*** RECORDS FOR PROCESSING

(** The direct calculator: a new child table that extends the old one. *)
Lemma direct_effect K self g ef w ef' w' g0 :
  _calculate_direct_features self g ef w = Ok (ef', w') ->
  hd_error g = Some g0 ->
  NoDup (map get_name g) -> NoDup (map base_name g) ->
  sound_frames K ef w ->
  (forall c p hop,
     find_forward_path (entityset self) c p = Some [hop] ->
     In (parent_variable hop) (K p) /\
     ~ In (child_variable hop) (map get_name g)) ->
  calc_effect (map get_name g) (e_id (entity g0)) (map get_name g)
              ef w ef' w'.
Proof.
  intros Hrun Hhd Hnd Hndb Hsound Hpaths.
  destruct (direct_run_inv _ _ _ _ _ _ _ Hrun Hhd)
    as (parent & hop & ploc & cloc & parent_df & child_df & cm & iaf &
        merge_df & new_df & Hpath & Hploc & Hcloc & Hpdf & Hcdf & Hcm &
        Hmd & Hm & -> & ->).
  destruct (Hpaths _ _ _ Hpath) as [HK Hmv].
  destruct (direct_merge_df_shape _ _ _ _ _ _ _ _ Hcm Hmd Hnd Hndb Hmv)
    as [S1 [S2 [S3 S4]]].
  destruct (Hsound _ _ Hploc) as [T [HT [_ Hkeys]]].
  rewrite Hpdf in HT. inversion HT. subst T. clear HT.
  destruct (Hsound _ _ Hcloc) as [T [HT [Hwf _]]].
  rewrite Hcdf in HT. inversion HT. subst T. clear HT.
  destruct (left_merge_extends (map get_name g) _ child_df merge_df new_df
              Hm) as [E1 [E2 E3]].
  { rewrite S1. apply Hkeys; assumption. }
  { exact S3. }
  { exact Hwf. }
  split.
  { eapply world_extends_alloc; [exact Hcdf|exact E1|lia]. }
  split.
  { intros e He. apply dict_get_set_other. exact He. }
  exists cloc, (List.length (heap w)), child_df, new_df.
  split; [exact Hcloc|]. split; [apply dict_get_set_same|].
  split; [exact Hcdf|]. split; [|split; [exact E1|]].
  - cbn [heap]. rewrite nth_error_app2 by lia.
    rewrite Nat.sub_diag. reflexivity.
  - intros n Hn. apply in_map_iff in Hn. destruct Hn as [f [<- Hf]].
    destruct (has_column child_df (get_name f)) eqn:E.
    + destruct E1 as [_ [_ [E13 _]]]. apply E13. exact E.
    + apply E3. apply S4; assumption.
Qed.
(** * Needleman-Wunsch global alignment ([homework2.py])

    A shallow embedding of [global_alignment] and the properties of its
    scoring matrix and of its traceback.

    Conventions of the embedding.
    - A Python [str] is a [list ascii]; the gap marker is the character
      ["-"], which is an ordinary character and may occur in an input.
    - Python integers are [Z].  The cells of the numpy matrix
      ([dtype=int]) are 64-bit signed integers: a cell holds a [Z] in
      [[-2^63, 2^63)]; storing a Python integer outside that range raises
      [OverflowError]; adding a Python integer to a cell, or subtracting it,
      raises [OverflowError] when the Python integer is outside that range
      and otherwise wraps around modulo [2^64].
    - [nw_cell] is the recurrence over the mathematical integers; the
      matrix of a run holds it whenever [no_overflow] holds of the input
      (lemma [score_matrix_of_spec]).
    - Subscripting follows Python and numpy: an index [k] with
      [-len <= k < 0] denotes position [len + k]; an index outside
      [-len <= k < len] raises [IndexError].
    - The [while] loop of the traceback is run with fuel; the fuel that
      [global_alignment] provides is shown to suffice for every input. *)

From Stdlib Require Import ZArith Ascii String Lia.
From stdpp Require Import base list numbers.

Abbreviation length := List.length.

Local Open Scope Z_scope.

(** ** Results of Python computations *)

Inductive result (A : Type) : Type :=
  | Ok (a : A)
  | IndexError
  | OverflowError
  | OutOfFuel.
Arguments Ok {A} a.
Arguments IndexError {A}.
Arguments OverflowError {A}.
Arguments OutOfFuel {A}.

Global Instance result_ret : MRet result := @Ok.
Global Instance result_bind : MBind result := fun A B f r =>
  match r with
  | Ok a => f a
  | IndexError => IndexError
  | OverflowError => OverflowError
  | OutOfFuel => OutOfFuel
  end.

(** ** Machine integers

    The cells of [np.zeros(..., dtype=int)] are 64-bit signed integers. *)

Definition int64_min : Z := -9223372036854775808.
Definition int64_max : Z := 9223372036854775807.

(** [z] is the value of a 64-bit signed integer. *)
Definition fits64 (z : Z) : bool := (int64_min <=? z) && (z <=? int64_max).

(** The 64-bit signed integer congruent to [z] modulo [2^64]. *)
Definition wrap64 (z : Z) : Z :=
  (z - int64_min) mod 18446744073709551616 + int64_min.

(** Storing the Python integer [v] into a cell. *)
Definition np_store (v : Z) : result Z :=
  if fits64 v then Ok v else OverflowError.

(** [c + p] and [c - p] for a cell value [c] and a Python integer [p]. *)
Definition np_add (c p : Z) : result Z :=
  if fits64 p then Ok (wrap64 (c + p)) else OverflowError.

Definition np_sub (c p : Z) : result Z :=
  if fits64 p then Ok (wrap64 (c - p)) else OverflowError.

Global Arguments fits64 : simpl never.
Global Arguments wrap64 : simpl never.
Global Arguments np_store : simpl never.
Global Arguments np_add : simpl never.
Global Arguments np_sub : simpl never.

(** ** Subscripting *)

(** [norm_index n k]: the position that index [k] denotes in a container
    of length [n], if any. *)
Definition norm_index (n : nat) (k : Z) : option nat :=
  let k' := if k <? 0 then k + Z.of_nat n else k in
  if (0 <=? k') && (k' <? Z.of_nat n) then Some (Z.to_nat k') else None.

******
*** RECORDS FOR PROCESSING

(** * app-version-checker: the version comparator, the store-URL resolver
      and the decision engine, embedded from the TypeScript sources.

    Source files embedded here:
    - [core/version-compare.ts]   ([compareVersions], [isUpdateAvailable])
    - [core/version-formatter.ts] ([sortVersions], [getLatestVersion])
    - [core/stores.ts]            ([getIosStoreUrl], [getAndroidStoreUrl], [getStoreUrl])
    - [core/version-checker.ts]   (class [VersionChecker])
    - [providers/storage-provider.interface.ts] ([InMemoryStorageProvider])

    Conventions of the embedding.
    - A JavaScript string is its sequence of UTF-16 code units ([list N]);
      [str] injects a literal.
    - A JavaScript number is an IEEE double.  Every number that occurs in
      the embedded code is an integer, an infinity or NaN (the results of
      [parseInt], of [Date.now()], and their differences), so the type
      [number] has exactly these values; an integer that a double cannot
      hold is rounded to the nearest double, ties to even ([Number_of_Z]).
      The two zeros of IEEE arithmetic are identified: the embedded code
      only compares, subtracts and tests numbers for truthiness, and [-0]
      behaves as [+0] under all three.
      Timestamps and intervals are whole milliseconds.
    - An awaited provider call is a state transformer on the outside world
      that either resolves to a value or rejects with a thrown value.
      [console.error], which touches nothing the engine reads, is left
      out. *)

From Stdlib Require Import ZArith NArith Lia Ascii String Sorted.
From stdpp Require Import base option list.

******
*** RECORDS FOR PROCESSING

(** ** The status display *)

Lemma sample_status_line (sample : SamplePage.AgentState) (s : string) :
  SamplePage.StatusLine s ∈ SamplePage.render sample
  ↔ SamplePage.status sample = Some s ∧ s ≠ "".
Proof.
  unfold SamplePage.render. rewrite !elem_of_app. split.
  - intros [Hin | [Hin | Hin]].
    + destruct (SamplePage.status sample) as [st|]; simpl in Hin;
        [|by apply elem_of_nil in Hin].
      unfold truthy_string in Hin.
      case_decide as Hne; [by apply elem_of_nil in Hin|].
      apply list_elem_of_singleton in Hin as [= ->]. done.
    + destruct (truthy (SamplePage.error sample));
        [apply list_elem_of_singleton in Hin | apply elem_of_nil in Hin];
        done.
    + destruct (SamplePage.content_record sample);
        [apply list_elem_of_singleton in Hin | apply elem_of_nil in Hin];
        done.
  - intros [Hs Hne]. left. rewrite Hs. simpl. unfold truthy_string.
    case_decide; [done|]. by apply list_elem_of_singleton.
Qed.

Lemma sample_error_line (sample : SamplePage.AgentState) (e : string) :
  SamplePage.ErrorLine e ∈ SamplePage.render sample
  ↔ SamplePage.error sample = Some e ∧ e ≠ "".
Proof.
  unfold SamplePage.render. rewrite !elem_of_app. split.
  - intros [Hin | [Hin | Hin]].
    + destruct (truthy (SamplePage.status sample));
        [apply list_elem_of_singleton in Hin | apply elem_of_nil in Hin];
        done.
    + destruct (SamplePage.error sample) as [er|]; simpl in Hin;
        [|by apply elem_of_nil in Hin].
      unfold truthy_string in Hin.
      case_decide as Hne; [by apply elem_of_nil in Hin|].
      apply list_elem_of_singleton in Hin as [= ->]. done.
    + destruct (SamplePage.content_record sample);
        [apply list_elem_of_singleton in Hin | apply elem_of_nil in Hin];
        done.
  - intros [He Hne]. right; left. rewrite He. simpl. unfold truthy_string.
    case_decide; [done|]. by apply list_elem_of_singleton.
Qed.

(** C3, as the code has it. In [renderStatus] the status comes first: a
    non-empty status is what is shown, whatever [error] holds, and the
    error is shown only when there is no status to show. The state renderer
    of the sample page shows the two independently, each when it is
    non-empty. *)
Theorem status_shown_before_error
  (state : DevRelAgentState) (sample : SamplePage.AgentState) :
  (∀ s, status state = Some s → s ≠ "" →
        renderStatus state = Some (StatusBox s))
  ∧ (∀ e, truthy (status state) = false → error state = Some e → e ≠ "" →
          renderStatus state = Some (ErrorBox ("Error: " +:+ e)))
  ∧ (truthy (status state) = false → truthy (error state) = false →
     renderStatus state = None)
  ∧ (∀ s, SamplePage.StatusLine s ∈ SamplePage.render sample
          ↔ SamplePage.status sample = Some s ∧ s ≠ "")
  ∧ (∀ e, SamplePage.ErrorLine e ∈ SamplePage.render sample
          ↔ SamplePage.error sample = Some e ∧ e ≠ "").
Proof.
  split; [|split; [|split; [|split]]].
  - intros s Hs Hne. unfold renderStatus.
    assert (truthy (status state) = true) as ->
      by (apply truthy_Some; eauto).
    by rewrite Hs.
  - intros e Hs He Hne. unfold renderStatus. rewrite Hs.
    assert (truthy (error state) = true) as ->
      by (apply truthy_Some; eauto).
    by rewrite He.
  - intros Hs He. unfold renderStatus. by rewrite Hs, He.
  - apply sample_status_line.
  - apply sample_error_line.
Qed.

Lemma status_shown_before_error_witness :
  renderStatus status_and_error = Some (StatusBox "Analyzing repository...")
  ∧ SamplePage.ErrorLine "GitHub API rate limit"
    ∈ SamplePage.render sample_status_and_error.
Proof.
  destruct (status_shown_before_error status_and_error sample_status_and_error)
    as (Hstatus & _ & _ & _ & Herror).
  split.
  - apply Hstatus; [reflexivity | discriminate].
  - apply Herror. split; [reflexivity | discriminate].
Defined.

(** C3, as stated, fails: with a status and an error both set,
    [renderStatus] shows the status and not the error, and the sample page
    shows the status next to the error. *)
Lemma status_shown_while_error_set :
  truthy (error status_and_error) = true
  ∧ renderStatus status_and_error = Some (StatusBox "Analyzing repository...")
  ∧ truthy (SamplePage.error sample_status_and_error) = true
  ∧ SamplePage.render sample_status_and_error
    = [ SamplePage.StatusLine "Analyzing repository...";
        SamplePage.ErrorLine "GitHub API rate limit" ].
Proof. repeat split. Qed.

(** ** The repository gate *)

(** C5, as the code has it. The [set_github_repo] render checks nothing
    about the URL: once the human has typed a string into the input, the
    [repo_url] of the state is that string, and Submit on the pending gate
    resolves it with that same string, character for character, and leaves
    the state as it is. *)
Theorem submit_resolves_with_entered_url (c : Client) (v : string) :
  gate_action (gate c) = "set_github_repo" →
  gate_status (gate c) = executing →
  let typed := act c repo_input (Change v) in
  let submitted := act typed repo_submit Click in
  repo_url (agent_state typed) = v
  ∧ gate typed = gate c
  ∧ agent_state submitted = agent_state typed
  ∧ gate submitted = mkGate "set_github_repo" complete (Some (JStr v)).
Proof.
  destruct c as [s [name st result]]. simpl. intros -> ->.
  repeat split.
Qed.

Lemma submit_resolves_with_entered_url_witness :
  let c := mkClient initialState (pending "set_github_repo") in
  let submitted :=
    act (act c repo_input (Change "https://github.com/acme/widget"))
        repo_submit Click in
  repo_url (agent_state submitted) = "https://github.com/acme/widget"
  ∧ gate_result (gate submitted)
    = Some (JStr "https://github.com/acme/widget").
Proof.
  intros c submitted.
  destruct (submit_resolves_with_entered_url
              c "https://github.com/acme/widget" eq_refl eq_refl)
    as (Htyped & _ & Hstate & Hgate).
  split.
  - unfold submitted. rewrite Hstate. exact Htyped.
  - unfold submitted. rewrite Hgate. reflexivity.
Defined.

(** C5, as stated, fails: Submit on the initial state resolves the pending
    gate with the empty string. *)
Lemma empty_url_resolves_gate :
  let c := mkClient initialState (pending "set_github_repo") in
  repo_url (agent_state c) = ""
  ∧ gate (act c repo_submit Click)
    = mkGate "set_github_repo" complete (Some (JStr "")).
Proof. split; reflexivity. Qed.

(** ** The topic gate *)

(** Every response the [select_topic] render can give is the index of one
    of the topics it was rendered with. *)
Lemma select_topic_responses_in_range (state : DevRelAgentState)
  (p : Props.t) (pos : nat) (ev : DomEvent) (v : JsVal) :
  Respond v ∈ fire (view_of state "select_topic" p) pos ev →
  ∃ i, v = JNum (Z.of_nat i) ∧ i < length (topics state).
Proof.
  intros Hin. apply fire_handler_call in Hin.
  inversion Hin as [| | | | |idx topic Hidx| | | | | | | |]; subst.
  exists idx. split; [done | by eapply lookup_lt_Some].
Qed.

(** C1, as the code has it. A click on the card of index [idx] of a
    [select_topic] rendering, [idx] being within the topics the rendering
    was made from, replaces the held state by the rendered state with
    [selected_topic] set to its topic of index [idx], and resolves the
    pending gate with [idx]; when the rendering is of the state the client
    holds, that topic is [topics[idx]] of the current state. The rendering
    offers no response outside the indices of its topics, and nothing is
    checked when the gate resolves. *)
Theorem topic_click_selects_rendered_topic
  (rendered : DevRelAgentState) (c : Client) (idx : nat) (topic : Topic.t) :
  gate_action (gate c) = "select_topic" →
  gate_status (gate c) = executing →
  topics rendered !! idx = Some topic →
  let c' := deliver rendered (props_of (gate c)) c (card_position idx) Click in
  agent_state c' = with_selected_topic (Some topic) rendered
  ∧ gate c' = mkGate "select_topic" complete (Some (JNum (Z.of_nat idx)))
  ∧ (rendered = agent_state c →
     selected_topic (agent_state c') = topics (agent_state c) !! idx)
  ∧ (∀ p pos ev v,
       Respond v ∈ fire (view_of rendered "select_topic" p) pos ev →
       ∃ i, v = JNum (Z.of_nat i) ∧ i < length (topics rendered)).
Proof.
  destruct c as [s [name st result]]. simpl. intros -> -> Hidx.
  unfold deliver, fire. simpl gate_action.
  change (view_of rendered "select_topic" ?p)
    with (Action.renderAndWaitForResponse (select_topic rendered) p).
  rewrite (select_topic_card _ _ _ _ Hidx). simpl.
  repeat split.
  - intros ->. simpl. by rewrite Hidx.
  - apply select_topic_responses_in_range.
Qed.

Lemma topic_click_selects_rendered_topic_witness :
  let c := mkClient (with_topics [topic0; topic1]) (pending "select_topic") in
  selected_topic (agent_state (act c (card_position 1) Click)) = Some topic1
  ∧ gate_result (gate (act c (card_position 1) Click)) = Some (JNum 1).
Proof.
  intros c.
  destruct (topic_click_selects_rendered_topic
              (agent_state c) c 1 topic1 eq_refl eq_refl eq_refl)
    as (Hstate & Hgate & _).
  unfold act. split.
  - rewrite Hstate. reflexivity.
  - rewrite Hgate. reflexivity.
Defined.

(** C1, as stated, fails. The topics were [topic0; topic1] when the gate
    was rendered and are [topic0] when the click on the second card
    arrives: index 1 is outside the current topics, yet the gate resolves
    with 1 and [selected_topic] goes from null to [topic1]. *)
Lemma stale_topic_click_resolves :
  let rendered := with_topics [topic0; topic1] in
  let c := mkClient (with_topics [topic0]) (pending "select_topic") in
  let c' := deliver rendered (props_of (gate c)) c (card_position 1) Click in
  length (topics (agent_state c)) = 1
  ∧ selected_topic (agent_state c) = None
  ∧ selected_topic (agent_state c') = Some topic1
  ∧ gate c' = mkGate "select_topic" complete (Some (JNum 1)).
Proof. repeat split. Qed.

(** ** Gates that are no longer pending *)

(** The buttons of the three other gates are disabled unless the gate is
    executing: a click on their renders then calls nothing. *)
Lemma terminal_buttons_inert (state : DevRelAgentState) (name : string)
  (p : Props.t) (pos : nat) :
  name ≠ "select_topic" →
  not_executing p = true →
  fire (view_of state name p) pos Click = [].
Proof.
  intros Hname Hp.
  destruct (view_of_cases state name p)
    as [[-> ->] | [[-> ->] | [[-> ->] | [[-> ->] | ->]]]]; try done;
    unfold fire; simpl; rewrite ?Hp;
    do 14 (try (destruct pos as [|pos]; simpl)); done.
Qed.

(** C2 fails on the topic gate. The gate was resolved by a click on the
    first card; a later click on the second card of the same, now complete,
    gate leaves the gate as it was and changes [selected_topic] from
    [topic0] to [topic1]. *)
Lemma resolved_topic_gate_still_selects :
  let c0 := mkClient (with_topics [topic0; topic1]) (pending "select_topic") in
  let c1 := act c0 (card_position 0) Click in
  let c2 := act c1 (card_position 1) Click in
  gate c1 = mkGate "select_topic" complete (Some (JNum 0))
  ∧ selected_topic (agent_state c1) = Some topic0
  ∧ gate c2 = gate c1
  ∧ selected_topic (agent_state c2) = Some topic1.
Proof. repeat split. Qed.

******

Which of the lines above carry the string "dtype"? Pick them out and copy them.

      ([dtype=int]) are 64-bit signed integers: a cell holds a [Z] in
    The cells of [np.zeros(..., dtype=int)] are 64-bit signed integers. *)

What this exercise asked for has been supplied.